RadiumOne is doing this now on its own site, Via.me, but it could expand the capability to other sites.
An article (condensed free version here) in today’s Wall Street Journal describes how several automakers, including General Motors Co. and Daimler AG, are developing windshield displays that use augmented reality technology to provide real-time information to drivers. The automakers say these windshields are still several years away from being deployed, but conceptual renderings show information displays that range from extremely helpful to somewhat scary.
On the helpful side:
- alerts if a driver does not notice a road hazard, such as a car pulling in front of them
- driving directions
On the more scary side:
- information about landmarks (a photo accompanying the article show facts about the size of the Bay Bridge, for instance)
- social media posts (a sample rendering from Daimler asks, “Anyone up for party tonight?”)
- text messages
- a personal calendar
Obviously, people are already using their phones to do all of these (except for the driving alerts, which would be triggered by sensors outside the car). The carmakers say that displaying the information on the windshield will keep people from looking away from the road to check messages or get directions. The ability to get information about landmarks as you are driving by is intriguing (and reminiscent of the app that Google’s Niantic Labs developed, Field Trip). It will be interesting to watch the developments in this realm, because of the many implications.

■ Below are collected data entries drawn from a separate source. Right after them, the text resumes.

Lemma adapter_outcome_safe_iff :
  forall env c name content r,
    adapter_outcome env c name content = Return r ->
    (safe r = true
     <-> exists reply,
           create env c content = inl (Some reply) /\
           contains "VERDICT: SAFE" (first_line reply) = true).
Proof.
  intros env c name content r Hr.
  destruct (adapter_outcome_Return env c name content r Hr)
    as [(reply & Hcreate & ->) | (e & Hcreate & ->)];
    rewrite Hcreate; cbn [safe parsed fail_closed].
  - rewrite extract_verdict_safe_iff; split.
    + intros H; now exists reply.
    + intros (reply' & Heq & H); now injection Heq as <-.
  - split; [discriminate | intros (reply & Heq & _); discriminate Heq].
Qed.

Lemma adapter_outcome_reasoning_length :
  forall env c name content r,
    adapter_outcome env c name content = Return r ->
    String.length (reasoning r) <= 200.
Proof.
  intros env c name content r Hr.
  destruct (adapter_outcome_Return env c name content r Hr)
    as [(reply & _ & ->) | (e & _ & ->)].
  - apply length_slice_to.
  - cbv; lia.
Qed.

(** What [adapter content w = (Return r, w')] says about [r]. *)
Lemma adapter_returned :
  forall env c name adapter,
    In (c, name, adapter) (adapters env) ->
    forall content w r w',
      adapter content w = (Return r, w') ->
      adapter_outcome env c name content = Return r.
Proof.
  intros env c name adapter Hin content w r w' Hrun.
  rewrite (adapter_run env c name adapter Hin) in Hrun.
  now injection Hrun as -> _.
Qed.

(** X5. A result returned by an adapter has safe=true exactly when the
    provider call returned a text whose first line carries the SAFE marker;
    a result returned after a provider error, or for a reply without that
    marker, is unsafe. *)
Theorem adapters_fail_closed :
  forall env c name adapter,
    In (c, name, adapter) (adapters env) ->
    forall content w r w',
      adapter content w = (Return r, w') ->
      (safe r = true <->
       exists reply,
         create env c content = inl (Some reply) /\
         contains "VERDICT: SAFE" (first_line reply) = true).
Proof.
  intros env c name adapter Hin content w r w' Hrun.
  apply (adapter_outcome_safe_iff env c name content).
  exact (adapter_returned env c name adapter Hin content w r w' Hrun).
Qed.

(** The Llama adapter on a reply that praises safety without the marker. *)
Lemma adapters_fail_closed_witness :
  exists r w',
    analyze_with_llama
      (scripted (inl "VERDICT: SAFE") (inl "VERDICT: SAFE")
         (inl "This is safe.") None)
      "hello" fresh = (Return r, w') /\
    safe r <> true.
Proof.
  destruct (analyze_with_llama
              (scripted (inl "VERDICT: SAFE") (inl "VERDICT: SAFE")
                 (inl "This is safe.") None)
              "hello" fresh) as [[r | e] w'] eqn:Hrun.
  - exists r, w'; split; [reflexivity|].
    destruct (adapters_fail_closed _ together_client "Llama 3.1 70B" _
                (or_intror (or_intror (or_introl eq_refl))) _ _ _ _ Hrun)
      as [Hmarker _].
    intros H; destruct (Hmarker H) as (reply & Heq & Hin).
    injection Heq as <-; discriminate Hin.
  - cbv in Hrun; discriminate Hrun.
Defined.

(** X6. A result returned by an adapter carries the adapter's own model
    name, a reasoning of at most 200 characters and at most one concern; a
    safe result carries no concern.  This holds for the parsed reply and
    for the fail-closed result alike. *)
Theorem adapters_result_shape :
  forall env c name adapter,
    In (c, name, adapter) (adapters env) ->
    forall content w r w',
      adapter content w = (Return r, w') ->
      model_name r = name /\
      String.length (reasoning r) <= 200 /\
      List.length (concerns r) <= 1 /\
      (safe r = true -> concerns r = []).
Proof.
  intros env c name adapter Hin content w r w' Hrun.
  apply (adapter_returned env c name adapter Hin) in Hrun.
  split; [| split; [exact (adapter_outcome_reasoning_length _ _ _ _ _ Hrun)|]].
  - destruct (adapter_outcome_Return env c name content r Hrun)
      as [(reply & _ & ->) | (e & _ & ->)]; reflexivity.
  - destruct (adapter_outcome_Return env c name content r Hrun)
      as [(reply & _ & ->) | (e & _ & ->)].
    + rewrite parsed_concerns; cbn [safe parsed].
      destruct (extract_verdict_range reply) as [E | [E | E]]; rewrite E;
        cbn [String.eqb Ascii.eqb Bool.eqb]; cbv iota.
      * split; [apply Nat.le_0_l | reflexivity].
      * destruct (is_empty _); cbn [List.length];
          (split; [lia | discriminate]).
      * split; [apply Nat.le_0_l | reflexivity].
    + split; [apply Nat.le_refl | discriminate].
Qed.

(** The Claude adapter on a reply of 300 characters. *)
Lemma adapters_result_shape_witness :
  exists r w',
    analyze_with_claude
      (scripted (inl (repeat_str "VERDICT: SAFE. " 20)) (inl "VERDICT: SAFE")
         (inl "VERDICT: SAFE") None)
      "hello" fresh = (Return r, w') /\
    model_name r = "Claude Sonnet 4" /\
    String.length (reasoning r) <= 200.
Proof.
  destruct (analyze_with_claude
              (scripted (inl (repeat_str "VERDICT: SAFE. " 20))
                 (inl "VERDICT: SAFE") (inl "VERDICT: SAFE") None)
              "hello" fresh) as [[r | e] w'] eqn:Hrun.
  - exists r, w'; split; [reflexivity|].
    destruct (adapters_result_shape _ claude_client "Claude Sonnet 4" _
                (or_introl eq_refl) _ _ _ _ Hrun)
      as (Hname & Hlen & _).
    split; [exact Hname | exact Hlen].
  - cbv in Hrun; discriminate Hrun.
Defined.

(** ** The endpoints: what they send, read and write *)

(** X7. Each single-model endpoint sends one request, to its own provider,
    and writes nothing to the table, however it ends.  [/analyze-claude]
    always returns the result of its adapter with the request text and one
    reading of the clock.  [/analyze-gpt5] and [/analyze-llama] do so when
    the provider call raised or returned a text; when the content they
    got is [None] they raise the [AttributeError] of their adapter. *)
Theorem single_model_endpoints_do_not_store :
  forall env request w,
    (exists r w',
       analyze_content env request w = (Return r, w') /\
       fst (analyze_with_claude env (content request) w)
         = Return (claude_response r) /\
       response_content r = content request /\
       response_timestamp r = isoformat env (clock w) /\
       requests_sent w'
         = requests_sent w ++ [(claude_client, content request)] /\
       test_results w' = test_results w)
    /\
    (exists out w',
       analyze_gpt5_content env request w = (out, w') /\
       requests_sent w'
         = requests_sent w ++ [(openai_client, content request)] /\
       test_results w' = test_results w /\
       match create env openai_client (content request) with
       | inl None => out = Raise attribute_error
       | _ =>
           exists r,
             out = Return r /\
             fst (analyze_with_gpt5 env (content request) w)
               = Return (gpt5_response r) /\
             gpt5_content r = content request /\
             gpt5_timestamp r = isoformat env (clock w)
       end)
    /\
    (exists out w',
       analyze_llama_content env request w = (out, w') /\
       requests_sent w'
         = requests_sent w ++ [(together_client, content request)] /\
       test_results w' = test_results w /\
       match create env together_client (content request) with
       | inl None => out = Raise attribute_error
       | _ =>
           exists r,
             out = Return r /\
             fst (analyze_with_llama env (content request) w)
               = Return (llama_response r) /\
             llama_content r = content request /\
             llama_timestamp r = isoformat env (clock w)
       end).
Proof.
  intros env request w.
  unfold analyze_content, analyze_gpt5_content, analyze_llama_content, bind.
  rewrite (adapter_run env claude_client _ _ (or_introl eq_refl)).
  rewrite (adapter_run env openai_client _ _ (or_intror (or_introl eq_refl))).
  rewrite (adapter_run env together_client _ _
             (or_intror (or_intror (or_introl eq_refl)))).
  unfold adapter_outcome, now_isoformat, ret, sent_to.
  split; [| split].
  - pose proof (claude_has_content env (content request)) as Hclaude.
    destruct (create env claude_client (content request)) as [[reply |] | e];
      [| now elim Hclaude |];
      eexists; eexists; cbn [fst requests_sent test_results clock];
      repeat split.
  - destruct (create env openai_client (content request)) as [[reply |] | e];
      eexists; eexists; cbn [fst requests_sent test_results clock];
      (split; [reflexivity|]); (split; [reflexivity|]);
      (split; [reflexivity|]);
      first [reflexivity | eexists; repeat split].
  - destruct (create env together_client (content request))
      as [[reply |] | e];
      eexists; eexists; cbn [fst requests_sent test_results clock];
      (split; [reflexivity|]); (split; [reflexivity|]);
      (split; [reflexivity|]);
      first [reflexivity | eexists; repeat split].
Qed.

(** X8. The row the handler stores is made of the very results it
    returns: when it returns a bundle, the table has grown by one row, put
    last, built from the bundle's three results and the consensus over
    them, stamped with the clock reading just before the one in the bundle.
    When it raises, the table is as it was, unless the exception comes from
    what [store_results] does after the commit: then the row is already
    there. *)
Theorem analyze_all_models_stores_what_it_returns :
  forall env request w,
    match analyze_all_models env request w with
    | (Return b, w') =>
        bundle_content b = content request /\
        consensus b = evaluate_consensus (claude b) (gpt5 b) (llama b) /\
        timestamp b = isoformat env (S (clock w)) /\
        test_results w' =
          test_results w ++
            [row_of (content request) (isoformat env (clock w))
               (claude b) (gpt5 b) (llama b)]
    | (Raise e, w') =>
        test_results w' = test_results w
        \/ (close_and_print env (content request) = Some e /\
            exists c g l,
              test_results w' =
                test_results w ++
                  [row_of (content request) (isoformat env (clock w)) c g l])
    end.
Proof.
  intros env request w.
  rewrite analyze_all_models_run; cbv zeta.
  destruct (adapter_outcome env claude_client _ _) as [c | e]; [| now left].
  destruct (adapter_outcome env openai_client _ _) as [g | e]; [| now left].
  destruct (adapter_outcome env together_client _ _) as [l | e]; [| now left].
  destruct (execute env _); [now left|].
  destruct (close_and_print env _) as [e |].
  - right; split; [reflexivity|]; now exists c, g, l.
  - repeat split.
Qed.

- Will people use social media and text messaging more often in cars if the display is on their windshield instead of their phone?
- Will real-time delivery of information about the things that are near you be valuable?
- How will businesses make use of this information?
If, say, your car were almost out of gas, would a sensor in the car trigger an alert that a Shell station is at the next exit? Some Mercedes-Benz models already display a coffee cup icon if the car detects that the driver is showing an erratic eye pattern (signaling that they may be tired or distracted). Would that sensor then trigger a message that a Starbucks is available just two blocks away? Just this past weekend I used the Starbucks app on my phone to locate the nearest shop. In this particular instance I wasn’t actually driving when I looked at the app, but there is certainly business value in triggering messages based not only on a person’s location but also on other contextual clues. For a person who has been driving 5 hours on the highway, a message about a service area offering restaurant specials might be appropriate. The options for such real-time delivery of information are extensive. But automakers and marketers will need to weigh whether safety is compromised.